About this task:
From the first line onward, reproduce the records exactly; the final line to include is the one holding "exists raw, st_store".

Entries provided:
(** The only change [process_contract] makes to the store is the success
    update of the rows with the trigger's id. *)
Lemma process_store_cases (E : env) (trg : trigger) (s : state) :
  st_store (fst (process_contract E trg s)) = st_store s \/
  exists raw, st_store (fst (process_contract E trg s)) =
              map (apply_update (t_contract_id trg) raw (now E)) (st_store s).
Proof.
  destruct (truthy (t_contract_id trg)) eqn:Hid.
  2:{ left. unfold process_contract, process_body. cbv zeta. now rewrite Hid. }
  destruct (truthy (t_upload_status trg) && ne_processing (t_upload_status trg)) eqn:Hh.
  { left. unfold process_contract, process_body. cbv zeta. now rewrite Hid, Hh. }
  rewrite (process_gate E trg s Hid Hh). cbv zeta.
  destruct (lookup_raises E); [now left|].
  destruct (filter _ (st_store s)) as [|c rest]; [now left|].
  destruct (ne_processing (upload_status c)); [now left|].
  destruct (negb (truthy (storage_path c))); [now left|].
  pose proof (extract_text_spec E (storage_path c)
                (mkState (st_store s) (st_trace s ++ [Lookup (t_contract_id trg)])%list)) as H.
  destruct (extract_text_from_pdf E (storage_path c) _) as [s2 [raw|e]].
  all: destruct H as (Hst2 & _); cbn [st_store] in Hst2.
  - destruct (update_raises E); cbn [fst st_store].
    + left. exact Hst2.
    + right. exists raw. now rewrite Hst2.
  - left. exact Hst2.
Qed.

(** C9: from a table whose rows all satisfy "[raw_text] is non-null iff
    [upload_status] is completed or failed", every run of the handler
    leaves a table whose rows all satisfy it. *)
Theorem raw_text_invariant (E : env) (trg : trigger) (s : state) :
  Forall raw_text_inv (st_store s) ->
  Forall raw_text_inv (st_store (fst (process_contract E trg s))).
Proof.
  intros Hinv.
  destruct (process_store_cases E trg s) as [-> | (raw & ->)]; [exact Hinv|].
  apply Forall_map. eapply Forall_impl; [|exact Hinv].
  intros c Hc. unfold apply_update.
  destruct (matches_id (t_contract_id trg) c); [|exact Hc].
  unfold raw_text_inv; cbn [raw_text upload_status]. split.
  - intros _. now left.
  - intros _. discriminate.
Qed.

Lemma raw_text_invariant_witness :
  Forall raw_text_inv (st_store sample_state) /\
  Forall raw_text_inv
    (st_store (fst (process_contract sample_env (mkTrigger (VStr "c1") VNone) sample_state))).
Proof.
  assert (H : Forall raw_text_inv (st_store sample_state)).
  { constructor; [|constructor]. unfold raw_text_inv; cbn. split.
    - intros Hc; exfalso; apply Hc; reflexivity.
    - intros [Hc|Hc]; discriminate. }
  split; [exact H|].
  exact (raw_text_invariant sample_env (mkTrigger (VStr "c1") VNone) sample_state H).
Defined.

(** C10: an empty-string hint is treated as absent: the run performs the
    same lookup, downloads and writes, with the same resulting state, as
    with no hint, and is never a hint skip. *)
Theorem empty_hint_ignored (E : env) (cid : pyval) (s : state) :
  truthy cid = true ->
  let '(s1, r1) := process_contract E (mkTrigger cid (VStr "")) s in
  let '(s2, r2) := process_contract E (mkTrigger cid VNone) s in
  s1 = s2 /\ r1 <> RSkipWebhook (VStr "") /\
  exists new, st_trace s1 = (st_trace s ++ Lookup cid :: new)%list.
Proof.
  intros Hid.
  rewrite (process_gate E (mkTrigger cid (VStr "")) s Hid eq_refl).
  rewrite (process_gate E (mkTrigger cid VNone) s Hid eq_refl).
  cbv zeta; cbn [t_contract_id t_upload_status].
  destruct (lookup_raises E).
  { split; [reflexivity|]. split; [discriminate|]. exists []. reflexivity. }
  destruct (filter (matches_id cid) (st_store s)) as [|c rest].
  { split; [reflexivity|]. split; [discriminate|]. exists []. reflexivity. }
  destruct (ne_processing (upload_status c)).
  { split; [reflexivity|]. split; [discriminate|]. exists []. reflexivity. }
  destruct (negb (truthy (storage_path c))).
  { split; [reflexivity|]. split; [discriminate|]. exists []. reflexivity. }
  pose proof (extract_text_spec E (storage_path c)
                (mkState (st_store s) (st_trace s ++ [Lookup cid])%list)) as H.
  destruct (extract_text_from_pdf E (storage_path c) _) as [s2 r].
  destruct H as (_ & new & Htr & _). cbn [st_trace] in Htr.
  assert (Htr' : st_trace s2 = (st_trace s ++ Lookup cid :: Download (storage_path c) :: new)%list)
    by (rewrite Htr, <- List.app_assoc; reflexivity).
  destruct r as [raw|e].
  - destruct (update_raises E); cbn [st_trace].
    all: split; [reflexivity|]; split; [discriminate|].
    all: exists ((Download (storage_path c) :: new) ++ [Write cid])%list;
         rewrite Htr'; rewrite <- List.app_assoc; reflexivity.
  - split; [reflexivity|]. split; [discriminate|].
    exists (Download (storage_path c) :: new). exact Htr'.
Qed.

Lemma empty_hint_ignored_witness :
  truthy (VStr "c1") = true /\
  (let '(s1, r1) := process_contract sample_env (mkTrigger (VStr "c1") (VStr "")) sample_state in
   let '(s2, r2) := process_contract sample_env (mkTrigger (VStr "c1") VNone) sample_state in
   s1 = s2 /\ r1 <> RSkipWebhook (VStr "") /\
   exists new, st_trace s1 = (st_trace sample_state ++ Lookup (VStr "c1") :: new)%list).
Proof.
  split; [reflexivity|].
  exact (empty_hint_ignored sample_env (VStr "c1") sample_state eq_refl).
Defined.

(** * Further properties of the handler *)

(** ** Reading the payload *)

(** A JSON object with a truthy [contract_id] decides both the id and the
    hint; form data and query parameters are then ignored. *)
Theorem json_id_takes_precedence (rq : request) (kv : list (string * pyval)) :
  rq_json rq = Some (JDict kv) ->
  truthy (dict_get kv "contract_id") = true ->
  read_trigger rq = Ok (mkTrigger (dict_get kv "contract_id") (dict_get kv "upload_status")).
Proof.
  intros Hj Ht. unfold read_trigger, json_fields. rewrite Hj.
  destruct kv as [|kv0 kvs]; [discriminate|].
  unfold fallback_fields. cbn [fst].
  destruct (rq_form rq), (rq_args rq); cbn [fst]; rewrite ?Ht; cbn [negb fst];
    rewrite ?Ht; reflexivity.
Qed.

Lemma json_id_takes_precedence_witness :
  let kv := [("contract_id", VStr "c1"); ("upload_status", VStr "processing")] in
  let rq := mkRequest (Some (JDict kv)) [("contract_id", "other")] [("upload_status", "completed")] in
  (rq_json rq = Some (JDict kv) /\ truthy (dict_get kv "contract_id") = true) /\
  read_trigger rq = Ok (mkTrigger (VStr "c1") (VStr "processing")).
Proof.
  cbv zeta. split; [split; reflexivity|].
  exact (json_id_takes_precedence
           (mkRequest (Some (JDict [("contract_id", VStr "c1"); ("upload_status", VStr "processing")]))
              [("contract_id", "other")] [("upload_status", "completed")])
           _ eq_refl eq_refl).
Defined.

(** If the JSON body is absent, a falsy JSON value, or an object without a
    truthy [contract_id], and neither the form nor the query string carries
    a truthy [contract_id], the request is answered 400 and nothing
    happens.  (A truthy JSON body that is not an object is a 500 instead.) *)
Theorem no_id_anywhere_rejected (E : env) (rq : request) (s : state) :
  (rq_json rq = None \/ rq_json rq = Some (JOther false) \/
   exists kv, rq_json rq = Some (JDict kv) /\ truthy (dict_get kv "contract_id") = false) ->
  (rq_form rq = [] \/ truthy (sdict_get (rq_form rq) "contract_id") = false) ->
  (rq_args rq = [] \/ truthy (sdict_get (rq_args rq) "contract_id") = false) ->
  handle_post E rq s = (s, RMissingId).
Proof.
  intros Hjson Hform Hargs.
  assert (Hj : exists cur, json_fields (rq_json rq) = Ok cur /\ truthy (fst cur) = false).
  { destruct Hjson as [Hj|[Hj|(kv & Hj & Hk)]]; rewrite Hj.
    - exists (VNone, VNone). split; reflexivity.
    - exists (VNone, VNone). split; reflexivity.
    - destruct kv as [|kv0 kvs].
      + exists (VNone, VNone). split; reflexivity.
      + eexists. split; [reflexivity|exact Hk]. }
  destruct Hj as (cur & Hj & Hf).
  unfold handle_post, read_trigger. rewrite Hj.
  assert (H1 : truthy (fst (fallback_fields (rq_form rq) cur)) = false).
  { unfold fallback_fields. destruct (rq_form rq) as [|f fs]; [exact Hf|].
    rewrite Hf. cbn. destruct Hform as [Hc|Hc]; [discriminate|exact Hc]. }
  assert (H2 : truthy (fst (fallback_fields (rq_args rq) (fallback_fields (rq_form rq) cur))) = false).
  { unfold fallback_fields at 1. destruct (rq_args rq) as [|a as_]; [exact H1|].
    rewrite H1. cbn. destruct Hargs as [Hc|Hc]; [discriminate|exact Hc]. }
  destruct (fallback_fields (rq_args rq) (fallback_fields (rq_form rq) cur)) as [cid h].
  cbn [fst] in H2. unfold process_contract, process_body. cbv zeta. cbn [t_contract_id].
  rewrite H2. reflexivity.
Qed.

Written response:
(** The only change [process_contract] makes to the store is the success
    update of the rows with the trigger's id. *)
Lemma process_store_cases (E : env) (trg : trigger) (s : state) :
  st_store (fst (process_contract E trg s)) = st_store s \/
  exists raw, st_store (fst (process_contract E trg s)) =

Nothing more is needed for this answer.